Swapping or Merging EHR’s? Don’t Make Me Start with a Blank chart! Or Should We?

You’re kidding right? No one wants to start with a BLANK EHR screen when seeing patients. There HAS to be a way to automatically move data from ___ EHR (fill in name) to ___ EHR (fill in name), RIGHT? RIGHT?

It is a tale as old as time (or at least since the early 2000’s when clinics started installing Electronic Health Records). HEY, my EHR sucks! That other one over there MUST be better. Let’s rip out the current one and put in a new one. SURELY that will fix everything.

First of all, that is a fallacy. 20% of the success of an EHR project is due to the technology. 80% is due to the socio-political skills and workflow designs of those doing the installation.

Secondly, maybe we’re too late, and the NEW system is nearly fully installed. We’re just waiting on the data-load. How much data do you pull out of the current system and push into the new? Easy, right? ALL OF IT! Surely all that typing, mousing, clicking that our physicians and APPs and nurses and staff did entering data CAN’T BE WASTED.

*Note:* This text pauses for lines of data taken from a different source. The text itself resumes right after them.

Lemma safe_loop u s fuel :
  size (u ++ s) < 4611686018427387904 → (length s < fuel)%nat →
  loop fuel (safe_body (u ++ s)) (size u) = Ok (bool_decide (dotdot ∉ split_on slash s)).
Proof.
  revert u s. induction fuel as [|fuel IH]; intros u s Hs Hl; [lia|].
  pose proof (size_nonneg u). pose proof (size_nonneg s). sizes.
  destruct (find_char u s slash) as [[En Hn]|(f & r & -> & Hf & Er)].
  - rewrite (loop_stop _ fuel _ (bool_decide (dotdot ∉ split_on slash s))); [done|].
    unfold safe_body. sizes. rewrite (proj2 (Z.leb_le _ _)) by lia. change (cs "/") with [slash].
    rewrite En. change (npos =? npos) with true. cbn [mbind res_bind].
    rewrite substr_all by (unfold npos; lia). cbn [mbind res_bind].
    rewrite split_on_none by done. unfold eq_str. f_equal.
    case_bool_decide as E; case_bool_decide as E2; try done; [set_solver|]. f_equal.
    exfalso. apply list_elem_of_singleton in E2. by symmetry in E2.
  - pose proof (size_nonneg f). pose proof (size_nonneg r). sizes.
    assert (safe_body (u ++ f ++ slash :: r) (size u) =
      Ok (if eq_str f dotdot then Stop false else Next (size (u ++ f ++ [slash])))) as Eb.
    { unfold safe_body. sizes. rewrite (proj2 (Z.leb_le _ _)) by lia. change (cs "/") with [slash].
      rewrite Er. rewrite (proj2 (Z.eqb_neq _ npos)) by (unfold npos; lia).
      replace (size u + size f - size u) with (size f) by lia.
      rewrite (u64_small (size f)) by (words; lia). rewrite substr_field. cbn [mbind res_bind].
      fold dotdot. destruct (eq_str f dotdot); [done|]. rewrite u64_small by (words; lia).
      do 2 f_equal. sizes. lia. }
    rewrite split_on_field by done. unfold eq_str in Eb. case_bool_decide as E.
    + rewrite (loop_stop _ fuel _ false Eb). rewrite bool_decide_eq_false_2; [done|]. set_solver.
    + rewrite (loop_next _ fuel _ _ Eb).
      replace (u ++ f ++ slash :: r) with ((u ++ f ++ [slash]) ++ r) by by rewrite <- !app_assoc.
      rewrite IH; [|sizes; lia|rewrite length_app in Hl; cbn in Hl; lia].
      f_equal. apply bool_decide_ext. set_solver.
Qed.

(** A path is accepted just when it is relative, has no backslash and no
    colon, and none of its components is [..]. *)
Lemma safe_zip_path_spec path : size path < 4611686018427387904 →
  safe_zip_path path = Ok (bool_decide (safe_path path)).
Proof.
  intros Hs. unfold safe_zip_path. change (cs "\") with [92]. change (cs ":") with [58].
  rewrite !find_none by (unfold npos; lia). rewrite !bool_decide_not, !negb_involutive.
  unfold eq_str, starts_with. change (cs "/") with [slash].
  assert (is_prefix [slash] path = bool_decide (head path = Some slash)) as ->.
  { destruct path as [|b path]; [done|].
    change (is_prefix [slash] (b :: path)) with ((slash =? b) && true). cbn [head]. rewrite andb_true_r.
    destruct (Z.eqb_spec slash b) as [->|Hne]; symmetry; [by apply bool_decide_eq_true|].
    apply bool_decide_eq_false. congruence. }
  pose proof (safe_loop [] path (S (length path)) Hs ltac:(lia)) as Hl. cbn [app] in Hl.
  change (size []) with 0 in Hl. rewrite Hl. unfold safe_path.
  repeat case_bool_decide; cbn; try done; tauto.
Qed.

(** ** File names *)

Lemma last_of_at_spec c s i last :
  (last_of_at c s i last = last ∧ c ∉ s) ∨
  ∃ a b, s = a ++ c :: b ∧ c ∉ b ∧ last_of_at c s i last = i + size a.
Proof.
  revert i last. induction s as [|b s IH]; intros i last; cbn [last_of_at]; [left; set_solver|].
  destruct (IH (i + 1) (if b =? c then i else last)) as [[-> Hn]|(a & t & -> & Hn & ->)].
  - destruct (Z.eqb_spec b c) as [->|Hne]; [|left; set_solver].
    right. exists [], s. split_and!; [done|done|]. sizes. lia.
  - right. exists (b :: a), t. split_and!; [done|done|]. sizes. lia.
Qed.

Lemma split_on_app c f r : split_on c (f ++ c :: r) = split_on c f ++ split_on c r.
Proof.
  induction f as [|b f IH]; cbn [app split_on].
  { by rewrite Z.eqb_refl. }
  destruct (b =? c); [by rewrite IH|]. rewrite IH.
  by destruct (split_on c f) as [|g gs] eqn:E; [apply split_on_nonempty in E|].
Qed.

(** The part after the last slash. *)
Definition basename (path : list Z) : list Z := default [] (last (split_on slash path)).

Lemma basename_slash a b : slash ∉ b → basename (a ++ slash :: b) = b.
Proof.
  intros Hb. unfold basename. rewrite split_on_app, (split_on_none _ b) by done. by rewrite last_snoc.
Qed.
Lemma basename_plain b : slash ∉ b → basename b = b.
Proof. intros Hb. unfold basename. by rewrite split_on_none. Qed.
Lemma basename_no_slash p : slash ∉ basename p.
Proof.
  unfold basename. destruct (last _) as [f|] eqn:E; cbn; [|set_solver].
  eapply split_on_no_sep. apply last_Some_elem_of. exact E.
Qed.

Lemma filename_from_zip_path_eq path : size path < 4611686018427387904 →
  filename_from_zip_path path = Ok (basename path).
Proof.
  intros Hs. unfold filename_from_zip_path, str_find_last_of.
  destruct (last_of_at_spec slash path 0 npos) as [[E Hn]|(a & b & -> & Hn & E)];
    change 47 with slash; rewrite E.
  - change (npos =? npos) with true. by rewrite basename_plain.
  - pose proof (size_nonneg a). pose proof (size_nonneg b). sizes.
    rewrite (proj2 (Z.eqb_neq _ npos)) by (unfold npos; lia). rewrite u64_small by (words; lia).
    rewrite basename_slash by done.
    replace (a ++ slash :: b) with ((a ++ [slash]) ++ b) by by rewrite <- app_assoc.
    replace (0 + size a + 1) with (size (a ++ [slash])) by (sizes; lia).
    apply substr_all. unfold npos. lia.
Qed.

Lemma starts_with_spec v p : starts_with v p = true ↔ ∃ t, v = p ++ t.
Proof. apply is_prefix_spec. Qed.
Lemma ends_with_spec v p : ends_with v p = true ↔ ∃ t, v = t ++ p.
Proof.
  unfold ends_with, eq_str. rewrite andb_true_iff, Z.leb_le, bool_decide_eq_true. split.
  - intros [Hs E]. exists (take (length v - length p) v).
    rewrite <- (take_drop (length v - length p) v) at 1. f_equal.
    transitivity (take (length p) (drop (length v - length p) v)); [|exact E].
    rewrite take_ge; [done|]. rewrite length_drop. unfold size in Hs. lia.
  - intros [t ->]. unfold size. rewrite length_app. split; [lia|].
    replace (length t + length p - length p)%nat with (length t) by lia.
    by rewrite drop_app_length, take_ge.
Qed.

(** ** Where the system takes a path *)

(** What the system sees of a path: its bytes up to a NUL. *)
Fixpoint c_str (p : list Z) : list Z :=
  match p with b :: p => if b =? 0 then [] else b :: c_str p | [] => [] end.
(** One component: up, or into a directory. *)
Definition enter (dir : list (list Z)) (c : list Z) : list (list Z) :=
  if decide (c = [] ∨ c = cs ".") then dir
  else if decide (c = dotdot) then take (length dir - 1) dir
  else dir ++ [c].
Definition resolve (p : list Z) : list (list Z) := foldl enter [] (split_on slash (c_str p)).
(** A path leads to a place at or below a directory. *)
Definition below (d p : list Z) : Prop := ∃ rest, resolve p = resolve d ++ rest.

In fact, I’ll make it easy:

Here’s a list of data to pull over

  • Problems (clinical diagnoses, billing diagnoses, problem list)
  • Medications (historical meds, active prescriptions)
  • Allergies
  • Immunizations
  • Past Medical History / Surgical History / Social History / Family History
  • Progress Notes, Hospital Notes, Emergency Department Notes

Done! W00t! Our new system is pre-loaded with lots of useful stuff!

Happy, nāive CMIO moving data around.

Not so fast, Sherlock.

Here are a sample of problems we encountered trying to make this happen in our organization:

PROBLEM LIST

We tried loading ICD10 codes from one EHR to another. Maybe 1/2 of the codes come across okay. Others start with “Adrenal Adenoma” and end up with “Adrenal Mass, Not Otherwise Specified”. In many charts, our physicians complained that “It would have been easier to enter NEW diagnoses rather than fix the details of the ones that imported incorrectly.”

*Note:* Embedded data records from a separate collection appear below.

(* ===== verification/ApkLaunchProps.v ===== *)
(** * Launching an APK: extraction stays in its directory

    Whatever the archive holds, the files and directories [prepare_apk_launch]
    writes are below the extraction directory; and the library it says it
    selected is the one whose bytes are at the path it gives, unless another
    library has the same file name. *)

From S2P Require Import Prelude Decimal Cxx ApkZip ApkZipProps ApkText ApkAxml ApkAxmlProps ApkLaunch ApkPaths.

(** What the host promises: files are made of bytes and can be held in memory. *)
Class HostLaws (h : Host) := {
  host_open_fits p n d : host_open p = Some (n, Some d) → fits d;
}.

(** ** Computations on the file system *)

Section Launch.
Context `{ZlibLaws} `{HostLaws}.

(** [m] keeps a property of what was done, and its value has another one. *)
Definition io_wp {A} (I : list effect → Prop) (m : IO A) (Q : A → Prop) : Prop :=
  ∀ l, I l → I (m l).1 ∧ ∀ a, (m l).2 = Ok a → Q a.

Lemma io_ret {A} I (a : A) (Q : A → Prop) : Q a → io_wp I (mret a) Q.
Proof. intros HQ l Hl. split; [done|]. by intros ? [= <-]. Qed.
Lemma io_bind {A B} I (m : IO A) (f : A → IO B) Q :
  io_wp I m (λ a, io_wp I (f a) Q) → io_wp I (m ≫= f) Q.
Proof.
  intros Hm l Hl. destruct (Hm l Hl) as [H1 H2]. unfold mbind, IO_bind.
  destruct (m l) as [l' [a|e| |]]; cbn in *; [|done..]. by apply H2.
Qed.
Lemma io_pure {A} I (r : res A) (Q : A → Prop) : (∀ a, r = Ok a → Q a) → io_wp I (pure r) Q.
Proof. intros HQ l Hl. split; [done|exact HQ]. Qed.
Lemma io_mono {A} I (m : IO A) (Q Q' : A → Prop) : io_wp I m Q → (∀ a, Q a → Q' a) → io_wp I m Q'.
Proof. intros Hm HQ l Hl. destruct (Hm l Hl) as [H1 H2]. split; [done|]. intros a Ha. by apply HQ, H2. Qed.
Lemma io_for {A S} I (f : A → S → IO S) (l : list A) (s : S) (J : S → Prop) :
  (∀ a s, a ∈ l → J s → io_wp I (f a s) J) → J s → io_wp I (for_io f l s) J.
Proof.
  intros Hf. revert s. induction l as [|a l IH]; intros s Hs; cbn; [by apply io_ret|].
  apply io_bind. eapply io_mono; [apply Hf; [set_solver|done]|]. intros s' Hs'.
  apply IH; [|done]. intros b s2 Hb. apply Hf. set_solver.
Qed.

Another issue: sometimes you end up merging EHR’s between two organizations. Then, you’ll get “Diabetes, type 2” and then a semi-duplicate “Diabetes, poorly controlled, type 2” and “Elevated Glucose” and “Diabetes, type 2, well controlled”. And then your physicians end up cleaning duplicates OR worse, just leaving the mess as is.

Medications

We transitioned EHR’s, years ago, from Allscripts Touchworks) to Epic. We pulled 2 million medications out of one EHR and ported it into the other. Unfortunately, data stored in Allscripts was, for example:

Lisinopril / 10mg / 2 tablets / once daily / quantity 180 / refills 3

The data Epic expects on the import was:

Lisinopril / 10mg / total dose: 20mg / once daily / quantity 180 / refills 3

As a result, the third field caused an error, and now the result of the import:

Lisinopril / 10mg / __ (defaulted to 1) / once daily / quantity 180 / refills 3

And the physician using the new system might prescribe the wrong dose. Thus, we hired a team of pharmacy technicians to go through each patient and FIX THE ERRORS. It turns out to be MUCH FASTER to enter an entirely brand new prescription than to correct an imported one. Booooo.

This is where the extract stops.